Wednesday, December 2, 2009

impermanence

Just finished mending some holes that appeared in a couple sweaters and a pair of gloves, which procedure has prompted a short, not particularly original post about the value of repairing instead of replacing.

Repairing should really take its place as a 4th 'R' in the mantra of 'Reduce, Reuse, Recycle'. It is an art that has sadly dwindled... who darns socks in this day and age? You just pick up another pack from Shopko... or Fleet Farm in my case. Now, I've never darned a sock myself, and I'm unlikely to when it comes to the sort picked up in packs of 6 for $3. The whole purpose of being for something like that is to be disposable, and I don't think darning would extend the life of such a sock for long enough to be worthwhile. I also have nicer socks; thick, part wool, wintry socks. Those I would mend... will mend, when in the course of human events they develop little holes. My nice wool sweaters I mended this evening. They were cheaply acquired at thrift stores, but they are not cheap items. Both are 100% merino wool and are, I believe, attractive and flattering colors and shapes. They are worth hanging onto. A corollary to the proposal that it's good to repair things because it keeps nice things around longer is that if you have nice things you are more likely to wish to repair them to keep them around longer. A really durable, comfortable pair of shoes is worth resoling. A pair of flip flops... well, that's really only a sole to begin with so that's a poor example perhaps... but a $15 pair of sneakers isn't worth taking to the cobbler even if he could do anything about it (and did you know that Appleton is still home to a guy who makes his living repairing shoes? ... I'm pretty sure he's still there in his little downtown storefront anyway, I haven't been by there all that recently).

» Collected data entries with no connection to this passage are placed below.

(** C7.  Pressing a rendered column item at time [now] stores [now] as
    the sidebar's last-click time stamp, then calls [closeAllModals()] if
    and only if a modal is currently opened, then emits
    ['FOCUS_ON_COLUMN'] once, for the pressed column, with
    [highlight = !small], [animated = !small || !currentOpenedModal] and
    [scrollTo = true]; it does nothing else. *)
Theorem item_press_stamps_closes_emits
        (env : Env) (columnId : string) (col : ColumnData)
        (now : Z) (refs : Refs) :
  let pressed :=
    SidebarColumnItem_onPress (itemProps env columnId) col now refs in
  let isSmall := String.eqb (sizename env) "1-small" in
  let modalOpen :=
    match currentOpenedModal env with Some _ => true | None => false end in
  let payload :=
    mkFocusOnColumn (column_id col)
                    (Some (negb isSmall))
                    (Some (negb isSmall || negb modalOpen))
                    (Some true) in
  sidebarLastClickedAtRef (fst pressed) = now
  /\ flatListRef (fst pressed) = flatListRef refs
  /\ snd pressed
     = if modalOpen
       then [CloseAllModals; EmitFocusOnColumn payload]
       else [EmitFocusOnColumn payload].
Proof.
  unfold SidebarColumnItem_onPress, itemProps. simpl.
  split; [reflexivity|]. split; [reflexivity|].
  unfold small.
  destruct (currentOpenedModal env);
    destruct (String.eqb (sizename env) "1-small"); reflexivity.
Qed.

End SidebarScroll.

(** ** Sidebar: per-item rendering *)

Section SidebarItems.
Import Sidebar.

Variable useColumn : string -> UseColumnResult.
Variable toLowerCase : string -> string.
Variable trim : string -> string.

(** The guard of [SidebarColumnItem] fails exactly when some part of the
    lookup is missing. *)
Lemma unresolved_iff (r : UseColumnResult) :
  negb (JS.truthy_object (column r) && (0 <=? columnIndex r)
        && JS.truthy_object (headerDetails r)) = true
  <-> column r = None \/ columnIndex r < 0 \/ headerDetails r = None.
Proof.
  rewrite negb_true_iff, !andb_false_iff, Z.leb_gt.
  destruct (column r), (headerDetails r); simpl; split; intros H;
    intuition (try discriminate; try congruence).
Qed.

(** Rendering an item never ends with an exception: past the guard both
    property reads are on defined values. *)
Lemma SidebarColumnItem_never_throws (props : ItemProps) :
  exists rendered,
    SidebarColumnItem useColumn toLowerCase trim props = Normal rendered.
Proof.
  unfold SidebarColumnItem.
  destruct (column (useColumn (p_columnId props))) as [col|];
    destruct (headerDetails (useColumn (p_columnId props))) as [details|];
    simpl; try (rewrite ?andb_false_r; simpl; eexists; reflexivity).
  destruct (0 <=? columnIndex (useColumn (p_columnId props)));
    simpl; eexists; reflexivity.
Qed.
(** * Content enrichment and analytics: a shallow embedding

    Embedding of the computational core of
    [openhands/data_processing/analytics_processor.py] and
    [openhands/data_processing/data_enricher.py].

    Conventions.
    - Where a result does not depend on rounding -- scores built from
      counts and fixed weights, comparisons of stored values, counting --
      Python numbers ([int] and [float]) are modelled by exact rationals
      [Q], and the A/B test, which takes square roots, in the real
      numbers [R].
    - Where it does -- the severity of an alert and the trend analysis --
      the code is embedded over an interface of Python's float operations
      with exceptions and with datetimes as Python has them (module
      [Runtime]), of which binary64 arithmetic and exact arithmetic are
      two implementations.
    - A Python [dict] is a [gmap]; a Python [list] is a [list].
    - Objects that the source mutates in place live in an explicit heap, so
      that aliasing between the caller's record and the working copy is
      visible (module [Enricher]). *)

From Stdlib Require Import ZArith QArith Qminmax Qabs Qreals Lia List String Ascii Bool Reals Psatz Sorted.
From Stdlib Require PrimFloat FloatOps SpecFloat.
From stdpp Require Import gmap strings list fin_maps pretty.

Local Open Scope Q_scope.

(** ** Python primitives shared by both modules *)

Module Py.

(** Heap locations (object identities). *)
Definition loc := positive.

(** Values stored in free-form mappings ([dict[str, Any]]). *)
Inductive pyval :=
  | VNone
  | VStr (s : string)
  | VNum (q : Q)
  | VRef (l : loc).

(** [sub in s] on strings. *)
Fixpoint contains (sub s : string) : bool :=
  String.prefix sub s ||
  match s with
  | EmptyString => false
  | String _ s' => contains sub s'
  end.

(** Truthiness of an optional string: [None] and [''] are falsy. *)
Definition truthy_str (o : option string) : bool :=
  match o with
  | Some s => negb (String.eqb s "")
  | None => false
  end.

(** Truthiness of an optional number: [None] and [0] are falsy. *)
Definition truthy_num (o : option Q) : bool :=
  match o with
  | Some q => negb (Qeq_bool q 0)
  | None => false
  end.

(** [len(s)] of an optional string that has been tested truthy. *)
Definition len_str (o : option string) : nat :=
  match o with
  | Some s => String.length s
  | None => O
  end.

(** Truthiness of containers: the empty list and the empty dict are falsy. *)
Definition truthy_list {A} (l : list A) : bool :=
  match l with
  | [] => false
  | _ => true
  end.

Definition truthy_dict {A} (d : gmap string A) : bool :=
  negb (Nat.eqb (size d) 0).

(** [sum(1 for x in xs if x)] *)
Definition count_true (bs : list bool) : nat :=
  List.length (List.filter (fun b => b) bs).

(** [l.append(x)] and [l.extend(l')] *)
Definition append {A} (l : list A) (x : A) : list A := l ++ [x].
Definition extend {A} (l l' : list A) : list A := l ++ l'.

Definition Qnat (n : nat) : Q := inject_Z (Z.of_nat n).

[Ranting] Things were once built to last, and to be fixable. Fewer and fewer things are now. Computers are still expensive enough that we have them repaired or learn to do repairs and replacements ourselves. Cars too, and many bicycles. Many electronic devices have cheapened to the point where they don't make economic sense to repair, and have become complicated enough that there's less to repair: a fried chip, or some inaccessible plastic thinger that is half the size of your pinkie fingernail, cost a fraction of a fraction of a penny to produce and yet its loss renders a CD player entirely useless. The day is coming when a computer will be like a VCR I'm sure... well, I guess I mean DVD player, since VCRs are an obsolete technology entirely. Most likely a computer will just be an access point for this cloud processing network we hear about from technological gurus. Hopping back to bicycles, you can buy a completely cheapened and complicated bicycle ('complicated' in this instance refers largely to the use of plastic to make a lot of crucial components, which is also cheapening, but plastic is a much more complicated material to produce than steel or even aluminum... to the best of my understanding), and you can buy this bicycle for an absurdly low price. And when something goes wrong you will buy a new one because even if a bike mechanic is willing to work on the $80 Magna you bought at Toys R Us (they'd rather you bought from them, but would accept at least you buying something that wasn't marketed as a toy for Pete's sake), the poor quality of the components make such a bike not worth servicing in the first place (like the cheap cotton tube sock). The repair will be too time consuming and insufficiently lasting to be worth the time and money. Don't even get me started on the toy store's 'fully suspended' models of 'mountain bikes'...

Okay. This is growing longer than I intended. I will conclude with my belief that fixing things also gives you a better understanding of things you use (bicycles are a good example of this, me being an avid bicycle repairman, I can tell you I know a lot more about that vehicle now than I did before I started mucking about in bottom brackets). You might even learn how to make something yourself, using the best materials you can find and constructing it with care, but even the care you put into mending has an effect of adding to the value of your possessions; not, perhaps in resale or antique value (the antique appraisers tend to hate when things are repaired for some reason), but sentimentally surely. Those little mending stitches, glue beads, welds or whatever are better than writing your name on the label for claiming an object as yours (questions of the evils or benefits of private property are hereby ignored for the sake of a more poetic argument).

Mending.
Give it a try. It's more fun than shopping.

1 comment:

Rachel Erstwhilely said...

i need a cobbler. there need to be more cobblers.

i think your point about the R's is well put, i will consider it the four R's from now on.